When relief does not seem present to us, when we feel darkness holding us in its grasp, we need to see that Jesus’ mercy does not run out. Mercy to Israel and mercy to the gentiles, mercy that abounds for all. Even the mere crumbs from the table are all we need for a living faith and hope in Jesus.
And Jesus provides us with much more than crumbs. He provides his very body and blood for us. There is more than enough of God’s mercy to go around to us as we approach the Lord with humility and repentance.
As we have been receiving the Lord’s Supper on a weekly basis, we are asking in faith for the Lord’s mercy, repentant of our sins, examining ourselves and seeing that we have once again done nothing to deserve God’s mercy. We taste and see that the Lord is good to us, that even as unworthy as we are the crumbs fall down to us and supply us with all that we need.
The scripture does not explain how this woman held a living faith in Jesus. However the scripture does tell us in a general sense how she trusted Jesus as her Savior. She knew in the same way, we all do- because the Father revealed it to her through the message of the gospel. She knew that the Messiah had so much to give that even the crumbs left over where all that she needed. We are reminded of the parable of the sower a few Sundays back where we were taught that the seed is sown generously.

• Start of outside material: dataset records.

(** The array branch of [inferType] when every element is a non-array,
    non-null object. *)
Definition inferArrayOfObjects (value : list Value) (indentLevel : nat)
  (mode : TypeDetectiveMode) : option string :=
  let indent := repeatStr (_computedIndent cfg) indentLevel in
  let nextIndent := repeatStr (_computedIndent cfg) (indentLevel + 1) in
  match mode with
  | Merge =>
      if isPostfix cfg then
        merged <- mergeObjectArrayTypes_rec value indentLevel mode ;;
        Some (if startsWith merged "{" then merged ++ "[]"
              else "(" ++ merged ++ ")[]")
      else
        merged <- mergeObjectArrayTypes_rec value indentLevel mode ;;
        Some ("Array<" ++ merged ++ ">")
  | Union =>
      objectTypes <-
        mapM (fun obj => inferType_rec obj (indentLevel + 1) mode) value ;;
      let uniqueTypes := uniq objectTypes in
      let multiline := existsb includesNewline uniqueTypes in
      if multiline then
        if isPostfix cfg then
          Some (match uniqueTypes with
                | [u] => u ++ "[]"
                | _ => "(" ++ join (" |" ++ nl ++ nextIndent) uniqueTypes
                           ++ ")[]"
                end)
        else
          Some ("Array<" ++ nl ++ nextIndent
                  ++ join (" |" ++ nl ++ nextIndent) uniqueTypes
                  ++ nl ++ indent ++ ">")
      else
        if isPostfix cfg then
          let baseTypes := map stripPostfix uniqueTypes in
          let flatTypes := flattenUnionMembers baseTypes in
          let dedupedBaseTypes := Js.sort (uniq flatTypes) in
          Some (match dedupedBaseTypes with
                | [b] => b ++ "[][]"
                | _ => "(" ++ join " | " dedupedBaseTypes ++ ")[][]"
                end)
        else
          Some ("Array<" ++ join " | " uniqueTypes ++ ">")
  end.

(** The last array branch of [inferType]: the element types, collected in
    a [Set]. *)
Definition inferMixedArray (value : list Value) (indentLevel : nat)
  (mode : TypeDetectiveMode) : option string :=
  added <-
    mapM
      (fun el =>
         if isArray el then inferType_rec el (indentLevel + 1) mode
         else if isObjectLike el then
           match mode with
           | Union => inferType_rec el (indentLevel + 1) mode
           | Merge => mergeObjectArrayTypes_rec [el] (indentLevel + 1) mode
           end
         else inferType_rec el (indentLevel + 1) mode)
      value ;;
  let elementTypesArr := uniq added in
  if isPostfix cfg then
    Some (match elementTypesArr with
          | [e] => e ++ "[]"
          | _ => "(" ++ join " | " elementTypesArr ++ ")[]"
          end)
  else
    Some ("Array<" ++ join " | " elementTypesArr ++ ">").

(** The object branch of [inferType]. *)
Definition inferObject (value : Value) (indentLevel : nat)
  (mode : TypeDetectiveMode) : option string :=
  let indent := repeatStr (_computedIndent cfg) indentLevel in
  let nextIndent := repeatStr (_computedIndent cfg) (indentLevel + 1) in
  properties <-
    foldM
      (fun properties p =>
         t <- inferType_rec (snd p) (indentLevel + 1) mode ;;
         Some (assignText properties (fst p) t))
      (ownProps value) [] ;;
  let keys := map fst properties in
  if List.length keys =? 0 then Some "Record<string | number | symbol, never>"
  else
    let output :=
      fold_left
        (fun output p => output ++ fieldLine nextIndent (fst p) false (snd p))
        properties ("{" ++ nl) in
    Some (output ++ indent ++ "}").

We are here, part of a church at worship because the Father revealed Jesus to us. Maybe you grew up in the church from as early as you can remember, or maybe you came to know Jesus as an adult.
In either case it was through very unlikely circumstances that you received the gift of faith- much of the world is designed to keep you away from faith. It was only because of the grace of God in your lives that you have been given the gift of hearing God’s Word with your ears.
Jesus was amazed at the faith of the Canaanite woman, and Jesus sees our faith and is greatly pleased as we confess that what He provides is more than enough for our needs. Amen.